2) Thing two is a very fundamental issue that arirses no matter what
   software I use to back up incrementally, namely that --newer and
   its equivalents in other utilities are based on the modification
   time of the files, and files get touched, installed with times in
   the past, etc. Checking the inode change time (like pax -T
   <date>/cm does) might be a partial fix for this issue, but doesn't
   seem to address it completely, and isn't an option with some
   utilities (tar included).

So then I thought, OK, I'll write a find command to list all the new
files that need to be backed up, and then tar those files explicitly
over to the backup disk. This sort of works, but it has two
bugs. First, there isn't a convenient way to get find to exclude
nonempty directories from its output list. At least I couldn't figure
out a way. The reason I want this is that empty directories should be
listed in the set of files for tar to archive, but nonempty
directories should *not* be listed. The second with this idea is the
same as thing two above: There's no way to pick up files that have
been created or modified or installed recently, but that have been
"touch"ed into the past. An additional annoying thing about find and
pax is that they don't provide a convenient way to ensure that the
traversal doesn't cross filesystem boundaries. tar does provide that,
but as we've seen, tar is unusable because --newer apparently doesn't
work.

How does dump handle the issue of files "touch"ed into the past? In
other words, how does it know which files need to be backed up? dump
obviously isn't useful for the task I have in mind because it seems to
think strictly in terms of creating a monolithic archive file, not in
terms of copying files needing backup to individual target files on
the backup disk.

In summary:

Can someone show me how to use tar --newer?

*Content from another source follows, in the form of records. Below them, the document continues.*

(** * Logistics route optimizer: the routing core of [main.py]

    A shallow embedding of the network model ([add_location], [add_route],
    the sample network), of [dijkstra], of [find_multi_stop_route], of
    [calculate_route] and its totals loop, of the handlers
    [add_new_location], [add_new_route] and [remove_location], and of what
    the window takes from the network ([update_all_combos],
    [update_stops_list], the positions read by [draw_network]), followed
    by the properties the specification states about them and by further
    properties of the same code.  The construction of the widgets and the
    rendering are not modelled.

    Conventions.
    - Location names are Python [str]; weights are Python [int]s, modelled
      as [Z] (the sample network has integer weights; the rounding of
      floating-point weights typed into the entry fields is outside the
      model); [float('inf')] is the extra value [Inf] of [num].
    - A [networkx.Graph] keeps insertion-ordered dictionaries and the code
      iterates over them ([nodes()], [neighbors()], [edges()]), so the graph
      is an ordered dictionary (an association list in insertion order).
      Dictionaries and sets that are only looked up ([distances],
      [visited], attribute dictionaries, [locations], [edge_weights]) are
      [gmap]s and [gset]s.
    - An exception is an explicit [Raise] outcome; the two [while] loops
      take fuel, and the top-level functions pass a bound computed from
      their arguments, which the theorems show to be enough. *)

From stdpp Require Import gmap strings list fin_maps.
From Stdlib Require Import ZArith QArith Lia.

Local Open Scope Z_scope.

(** ** Python values, exceptions *)

(** The numbers that occur as accumulated weights. *)
Inductive num : Type :=
| Fin (z : Z)
| Inf.

Global Instance num_eq_dec : EqDecision num.
Proof. solve_decision. Defined.

(** [a < b] on Python numbers. *)
Definition num_ltb (a b : num) : bool :=
  match a, b with
  | Fin x, Fin y => bool_decide (x < y)
  | Fin _, Inf => true
  | Inf, _ => false
  end.

Global Arguments num_ltb : simpl never.

(** [a + b] on Python numbers. *)
Definition num_add (a b : num) : num :=
  match a, b with
  | Fin x, Fin y => Fin (x + y)
  | _, _ => Inf
  end.

Inductive exn : Type :=
| NetworkXError (n : string)   (* "The node n is not in the graph." *)
| KeyError (k : string)
| TypeError.

(** What running a piece of the program gives: a value, an exception, or
    [NoFuel] when a loop of the model was not given enough iterations. *)
Inductive result (A : Type) : Type :=
| Ret (a : A)
| Raise (e : exn)
| NoFuel.
Global Arguments Ret {A} a.
Global Arguments Raise {A} e.
Global Arguments NoFuel {A}.

Global Instance result_ret : MRet result := @Ret.
Global Instance result_bind : MBind result := λ A B f m,
  match m with
  | Ret a => f a
  | Raise e => Raise e
  | NoFuel => NoFuel
  end.

(** A planar position: two coordinates, stored and handed to the renderer,
    never computed with.  The literal [0.1] of the source is [1 # 10]. *)
Abbreviation pos := (Q * Q)%type.

(** ** Insertion-ordered dictionaries with [str] keys *)

Section odict.
Context {V : Type}.

(** [d.get(k)] *)
Fixpoint od_get (k : string) (d : list (string * V)) : option V :=
  match d with
  | [] => None
  | (k', v) :: d' => if decide (k = k') then Some v else od_get k d'
  end.

(** [d[k] = v]: replaces the value in place, or appends a new key. *)
Fixpoint od_set (k : string) (v : V) (d : list (string * V)) : list (string * V) :=
  match d with
  | [] => [(k, v)]
  | (k', v') :: d' =>
      if decide (k = k') then (k, v) :: d' else (k', v') :: od_set k v d'
  end.

(** [del d[k]] for a key that may be absent. *)
Fixpoint od_del (k : string) (d : list (string * V)) : list (string * V) :=
  match d with
  | [] => []
  | (k', v') :: d' =>
      if decide (k = k') then d' else (k', v') :: od_del k d'
  end.

(** [list(d)] *)
Definition od_keys (d : list (string * V)) : list string := d.*1.
End odict.

(** ** [networkx.Graph] *)

(** A node of the graph: its attribute dictionary ([{'pos': ...}], or [{}]
    for a node that [add_edge] created) and its adjacency dictionary
    neighbour -> edge attribute dictionary. *)
Record NodeEntry : Type := {
  n_attr : gmap string pos;
  n_adj : list (string * gmap string Z)
}.

Abbreviation Graph := (list (string * NodeEntry)).

(** [nx.Graph()] *)
Definition empty_graph : Graph := [].

(** [n in G], [n in G.nodes()] *)
Definition has_node (g : Graph) (n : string) : bool :=
  bool_decide (is_Some (od_get n g)).

(** [G.nodes()] *)
Definition nodes (g : Graph) : list string := od_keys g.

(** [G.add_node(n, **attr)]: a new node gets [attr] and no neighbours; on
    an existing node the attributes are updated. *)
Definition add_node (n : string) (attr : gmap string pos) (g : Graph) : Graph :=
  match od_get n g with
  | None => od_set n {| n_attr := attr; n_adj := [] |} g
  | Some e => od_set n {| n_attr := attr ∪ n_attr e; n_adj := n_adj e |} g
  end.

(** The part of [add_edge] that adds a missing endpoint. *)
Definition ensure_node (n : string) (g : Graph) : Graph :=
  match od_get n g with
  | None => od_set n {| n_attr := ∅; n_adj := [] |} g
  | Some _ => g
  end.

Assuming dump really has a way of knowing (in spite of touch, install,
tar xpf -, etc.) which files need to be backed up, is there a way to
get it to just list the full pathnames of those files so I can then
use tar or something similar to actually do the file copies?

Got any suggestions of other schemes I could use? Keep in mind that
the scheme should behave correctly with hard links (which, under some
circumstances, tar and pax and presumably dump do), should work for
empty directories, and should provide a way to copy exactly those
things that have been changed since the last time a backup was
done. It should also have the property that if something goes terribly
wrong during course of a backup and the main drive gets destroyed, the
backup drive can be left in a state self-consistent enough to be
recovered with fsck. The "dd" solution lacks this property, and that's
a big problem.

Maybe I should just dd one drive to the other anyway, huh? But it sure
does take a long time (both drives live on the same SCSI adapter), and
it sort of scares me to do it that way (see end of previous
paragraph).

Surely this is a common (and well-solved) problem. Isn't it?!?

Gratefully looking forward to any advice.

	-- Robert Kennedy